Record World : Type := mkWorld {
  (** the operations table *)
  ops : gmap string Operation;
  (** the instant last read *)
  clock : Z;
  (** the external contexts already cancelled *)
  cancelled : nat -> bool;
  (** the operation ids handed out *)
  used : gset string;
  (** every answer to [GetDeployment], latest first *)
  seen : list (result error Kube.Deployment);
  (** every patch sent, latest first, and whether it was accepted *)
  patches : list (Patch * bool);
  (** every call to the notifier, latest first *)
  notices : list Notice;
  (** every watcher started, latest first *)
  watchers : list (Operation * option nat);
  (** every call of the store, latest first *)
  stored : list StoreCall;
}.

Definition set_ops (m : gmap string Operation) (w : World) : World :=
  mkWorld m (clock w) (cancelled w) (used w) (seen w) (patches w) (notices w) (watchers w) (stored w).
Definition set_clock (t : Z) (w : World) : World :=
  mkWorld (ops w) t (cancelled w) (used w) (seen w) (patches w) (notices w) (watchers w) (stored w).
Definition set_cancelled (c : nat -> bool) (w : World) : World :=
  mkWorld (ops w) (clock w) c (used w) (seen w) (patches w) (notices w) (watchers w) (stored w).
Definition add_used (id : string) (w : World) : World :=
  mkWorld (ops w) (clock w) (cancelled w) ({[id]} ∪ used w) (seen w) (patches w) (notices w)
    (watchers w) (stored w).
Definition add_seen (r : result error Kube.Deployment) (w : World) : World :=
  mkWorld (ops w) (clock w) (cancelled w) (used w) (r :: seen w) (patches w) (notices w)
    (watchers w) (stored w).
Definition add_patch (p : Patch * bool) (w : World) : World :=
  mkWorld (ops w) (clock w) (cancelled w) (used w) (seen w) (p :: patches w) (notices w)
    (watchers w) (stored w).
Definition add_notice (n : Notice) (w : World) : World :=
  mkWorld (ops w) (clock w) (cancelled w) (used w) (seen w) (patches w) (n :: notices w)
    (watchers w) (stored w).
Definition add_watcher (o : Operation * option nat) (w : World) : World :=
  mkWorld (ops w) (clock w) (cancelled w) (used w) (seen w) (patches w) (notices w)
    (o :: watchers w) (stored w).
(** A call of the store that leaves the table [m]. *)
Definition did_store (c : StoreCall) (m : gmap string Operation) (w : World) : World :=
  mkWorld m (clock w) (cancelled w) (used w) (seen w) (patches w) (notices w) (watchers w)
    (c :: stored w).

(** Contexts may be cancelled at any time, and stay cancelled. *)
Definition more_cancelled (c c' : nat -> bool) : Prop := forall n, c n = true -> c' n = true.

(** The id an operation gets for a ULID. *)
Definition id_of_ulid (u : string) : string := "op_" +:+ ToLower u.

(** ** How the collaborators answer *)

Definition kube_post X (e : kubeE X) (w : World) : X -> World -> Prop :=
  match e in kubeE X return X -> World -> Prop with
  | RestartDeployment _ ns name => fun x w' =>
      w' = add_patch (PRestart ns name, bool_decide (x = None)) w
  | RolloutDeployment _ ns name c i => fun x w' =>
      w' = add_patch (PRollout ns name c i, bool_decide (x = None)) w
  | GetDeployment _ _ _ => fun x w' => w' = add_seen x w
  | WatchDeployment _ _ _ => fun _ w' => w' = w
  end.

Definition notify_post X (e : notifyE X) (w : World) : X -> World -> Prop :=
  match e in notifyE X return X -> World -> Prop with
  | Started op => fun _ w' => w' = add_notice (NStarted op) w
  | Resolved op msg => fun _ w' => w' = add_notice (NResolved op msg) w
  end.

Definition rt_post X (e : rtE X) (w : World) : X -> World -> Prop :=
  match e in rtE X return X -> World -> Prop with
  | TimeNow => fun t w' => clock w <= t /\ w' = set_clock t w
  | LogLine _ _ => fun _ w' => w' = w
  end.

Definition mgr_post X (e : mgrE X) (w : World) : X -> World -> Prop :=
  match e in mgrE X return X -> World -> Prop with
  | MStore e => fun x w' =>
      exists m', store_post _ e (ops w) x m' /\ w' = did_store (store_call _ e x) m' w
  | MKube e => kube_post _ e w
  | MNotify e => notify_post _ e w
  | MRt e => rt_post _ e w
  | UlidMake => fun u w' => (id_of_ulid u ∉ used w) /\ w' = add_used (id_of_ulid u) w
  | CtxErr ctx => fun b w' => exists t c, clock w <= t /\ more_cancelled (cancelled w) c /\
      b = ctx_done c t ctx /\ w' = set_cancelled c (set_clock t w)
  | SelectAfter ctx d => fun b w' => exists t c, clock w <= t /\
      more_cancelled (cancelled w) c /\ w' = set_cancelled c (set_clock t w) /\
      if (b : bool) then clock w + d <= t else ctx_done c t ctx = true
  | SelectTick ctx d => fun b w' => exists t c, clock w <= t /\
      more_cancelled (cancelled w) c /\ w' = set_cancelled c (set_clock t w) /\
      if (b : bool) then True else ctx_done c t ctx = true
  | Recv _ => fun _ w' => w' = w
  | StopWatch _ => fun _ w' => w' = w
  | GoWatch op msg => fun _ w' => w' = add_watcher (op, msg) w
  end.

Definition mgr_env : spec mgrE World :=
  {| spec_pre := fun _ _ _ => True; spec_post := mgr_post |}.

(** Ids in the table have been handed out, and the table is well keyed. *)
Definition ids_ok (w : World) : Prop := well_keyed (ops w) /\ (dom (ops w) ⊆ used w).

(** ** Symbolic execution *)

Ltac prog_unfold :=
  cbv beta delta [mbind mret prog_bind prog_ret log now_ NewOperationID sleepCtx trigger call
    inj Sub_store_mgr Sub_kube_mgr Sub_notify_mgr Sub_rt_mgr].

Ltac wp_unfold := prog_unfold; cbn [wp bind].

(** One call: split the precondition off and name the answer. *)
Ltac wp_call x w' H :=
  split; [exact I|]; intros x w' H; cbn [mgr_env spec_post mgr_post kube_post notify_post rt_post] in H.

(** ** What a terminal write leads to *)

Definition failed_update (code msg : string) (upd : TerminalUpdate) : Prop :=
  Upd_Status upd = StatusFailed /\ Upd_Event upd = "FAILED" /\
  Upd_ErrorCode upd = code /\ Upd_ErrorMessage upd = msg.

(** [resolve] made its one write with [upd]; the store answered as its contract allows,
and the notifier was told if and only if the store confirmed.  Nothing else happened. *)
Definition resolved_with (op : Operation) (msg : option nat) (upd : TerminalUpdate)
    (w w' : World) : Prop :=
  exists x m, store_post _ (UpdateTerminal Background (OperationID op) upd) (ops w) x m /\
    let w1 := did_store (DidEnd (OperationID op) upd x) m w in
    w' = match x with
         | None => add_notice (NResolved (applyTerminal op upd) msg) w1
         | Some _ => w1
         end.

Lemma log_wp l msg w Q : Q (Done tt) w -> wp mgr_env (log l msg) Q w.
Proof. intros HQ. wp_unfold. wp_call x w' Hw. by destruct x; subst. Qed.

Lemma logTerminalWriteErr_wp what err w Q :
  Q (Done tt) w -> wp mgr_env (logTerminalWriteErr what err) Q w.
Proof. intros HQ. unfold logTerminalWriteErr. case_match; by apply log_wp. Qed.

Lemma resolve_wp op msg what upd w :
  wp mgr_env (resolve op msg what upd) (returning (fun _ => resolved_with op msg upd w)) w.
Proof.
  unfold resolve, resolved_with. wp_unfold. wp_call err w1 Hw.
  destruct Hw as (m & Hm & ->). destruct err as [err|].
  - apply logTerminalWriteErr_wp. by exists (Some err), m.
  - wp_unfold. wp_call u w2 Hw2. subst w2. by exists None, m.
Qed.

(** The three ways to end an operation differ in the update only. *)
Definition ends_with (op : Operation) (msg : option nat) (st ev code errMsg : string)
    (w w' : World) : Prop :=
  exists t, clock w <= t /\
    resolved_with op msg
      {| Upd_Status := st; Upd_Event := ev; Upd_ErrorCode := code; Upd_ErrorMessage := errMsg;
         Upd_CompletedAt := t |} (set_clock t w) w'.

Lemma failOperation_wp op msg code errMsg w :
  wp mgr_env (failOperation op msg code errMsg)
    (returning (fun _ => ends_with op msg StatusFailed "FAILED" code errMsg w)) w.
Proof.
  unfold failOperation. wp_unfold. wp_call t w1 Hw. destruct Hw as [Ht ->].
  eapply wp_mono; [|apply resolve_wp]. intros [[]|]; simpl; [|done]. intros H. by exists t.
Qed.

Lemma timeoutOperation_wp op msg errMsg w :
  wp mgr_env (timeoutOperation op msg errMsg)
    (returning (fun _ => ends_with op msg StatusTimeout "TIMEOUT" "TIMEOUT" errMsg w)) w.
Proof.
  unfold timeoutOperation. wp_unfold. wp_call t w1 Hw. destruct Hw as [Ht ->].
  eapply wp_mono; [|apply resolve_wp]. intros [[]|]; simpl; [|done]. intros H. by exists t.
Qed.

Lemma completeOperation_wp op msg reason w :
  wp mgr_env (completeOperation op msg reason)
    (returning (fun _ => ends_with op msg StatusSucceeded "SUCCEEDED" "" "" w)) w.
Proof.
  unfold completeOperation. wp_unfold. wp_call t w1 Hw. destruct Hw as [Ht ->].
  eapply wp_seq; [apply resolve_wp|].
  intros [] w2 H. apply log_wp. simpl. by exists t.
Qed.

(** ** Starting an operation *)

(** The row a request persists. *)
Definition requested_op (action : string) (id : GitHubIdentity)
    (namespace deployment container image : string) (opID : string) (now : Z) : Operation := {|
  OperationID := opID; Store.Repository := Id_Repository id;
  RepositoryID := Id_RepositoryID id; RepositoryOwner := Id_RepositoryOwner id;
  Actor := Id_Actor id; Workflow := Id_Workflow id; WorkflowRef := Id_WorkflowRef id;
  RunID := Id_RunID id; RunAttempt := Id_RunAttempt id; EventName := Id_EventName id;
  Action := action; Namespace := namespace; Store.Deployment := deployment;
  Op_Container := container; Image := image; NsDep := namespace +:+ "#" +:+ deployment;
  Status := StatusRunning; ErrorCode := ""; ErrorMessage := "";
  RequestedAt := now; CompletedAt := None; ExpiresAt := expires_at now;
  Events := [{| Event := "REQUESTED"; At := now |}; {| Event := "STARTED"; At := now |}] |}.

(** The row of a rollout that failed before its patch: same, without the owner
and without the [STARTED] event. *)
Definition unstarted_op (id : GitHubIdentity) (namespace deployment image : string)
    (opID : string) (now : Z) : Operation := {|
  OperationID := opID; Store.Repository := Id_Repository id;
  RepositoryID := Id_RepositoryID id; RepositoryOwner := "";
  Actor := Id_Actor id; Workflow := Id_Workflow id; WorkflowRef := Id_WorkflowRef id;
  RunID := Id_RunID id; RunAttempt := Id_RunAttempt id; EventName := Id_EventName id;
  Action := ActionRollout; Namespace := namespace; Store.Deployment := deployment;
  Op_Container := ""; Image := image; NsDep := namespace +:+ "#" +:+ deployment;
  Status := StatusRunning; ErrorCode := ""; ErrorMessage := "";
  RequestedAt := now; CompletedAt := None; ExpiresAt := expires_at now;
  Events := [{| Event := "REQUESTED"; At := now |}] |}.

(** The instant and the id an operation was made with are fresh. *)
Definition fresh_op (w : World) (op : Operation) : Prop :=
  clock w <= RequestedAt op /\ OperationID op ∉ used w.

(** The id and the instant of [op] have been drawn. *)
Definition drawn (op : Operation) (w : World) : World :=
  add_used (OperationID op) (set_clock (RequestedAt op) w).
(** Its row has been written; the store reported an error, the write lost or not. *)
Definition persisted (op : Operation) (w : World) : World :=
  did_store (DidPut op None) (<[OperationID op := op]> (ops w)) (drawn op w).
Definition not_persisted (op : Operation) (e : error) (w w' : World) : Prop :=
  exists m, (m = ops w \/ m = <[OperationID op := op]> (ops w)) /\
    w' = did_store (DidPut op (Some e)) m (drawn op w).

(** The three outcomes of a start: the row could not be persisted, and nothing
was patched; the patch was refused, and the operation was failed; the patch was
accepted, the start announced and a watcher left running. *)
Definition start_outcome (op : Operation) (patch : Patch) (w : World)
    (r : string * option error) (w' : World) : Prop :=
  (exists e, r = ("", Some (ErrWrap "persist operation: " e "")) /\ not_persisted op e w w') \/
  (exists e, r = (OperationID op, Some (ErrWrap "patch deployment: " e "")) /\
     ends_with op None StatusFailed "FAILED" "K8S_PATCH_FAILED" (error_Error e)
       (add_patch (patch, false) (persisted op w)) w') \/
  (exists h, r = (OperationID op, None) /\
     w' = add_watcher (op, h) (add_notice (NStarted op)
            (add_patch (patch, true) (persisted op w)))).

(** What [Restart] and [Rollout] share once the row is built: persist it, patch,
announce, watch. *)
Definition start_body (ctx : Context) (op : Operation) (patch_call : kubeE (option error))
    (started : string) : prog mgrE (string * option error) :=
  err ← trigger (PutOperation ctx op);
  match err with
  | Some err => mret ("", Some (ErrWrap "persist operation: " err ""))
  | None =>
      err ← trigger patch_call;
      match err with
      | Some err =>
          failOperation op None "K8S_PATCH_FAILED" (error_Error err) ;;
          mret (OperationID op, Some (ErrWrap "patch deployment: " err ""))
      | None =>
          log LInfo started ;;
          msg ← trigger (Started op);
          call (GoWatch op msg) ;;
          mret (OperationID op, None)
      end
  end.

Lemma start_body_wp ctx op patch_call patch started w :
  (forall w x w', kube_post _ patch_call w x w' ->
     w' = add_patch (patch, bool_decide (x = None)) w) ->
  wp mgr_env (start_body ctx op patch_call started)
    (returning (start_outcome op patch w)) (drawn op w).
Proof.
  intros Hpatch. unfold start_body, start_outcome. wp_unfold.
  wp_call err w1 Hw. destruct Hw as (m & Hm & ->). simpl in Hm. destruct err as [e|]; wp_unfold.
  { left. exists e. split; [done|]. by exists m. }
  subst m. wp_call err w2 Hw. apply Hpatch in Hw as ->. destruct err as [e|]; wp_unfold.
  - eapply wp_seq; [apply failOperation_wp|]. intros [] w3 H. right. left. by exists e.
  - wp_call x w3 Hw. subst w3. wp_call h w4 Hw. subst w4. wp_call y w5 Hw. subst w5.
    right. right. by exists h.
Qed.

§ **YOUR ASSIGNMENT**: Begin with the line that has "was patched; the" in the listing above and end after the line that has "(exists e, r = (OperationID"; output those lines exactly.

§ **THE ANSWER**:
was patched; the patch was refused, and the operation was failed; the patch was
accepted, the start announced and a watcher left running. *)
Definition start_outcome (op : Operation) (patch : Patch) (w : World)
    (r : string * option error) (w' : World) : Prop :=
  (exists e, r = ("", Some (ErrWrap "persist operation: " e "")) /\ not_persisted op e w w') \/
  (exists e, r = (OperationID op, Some (ErrWrap "patch deployment: " e "")) /\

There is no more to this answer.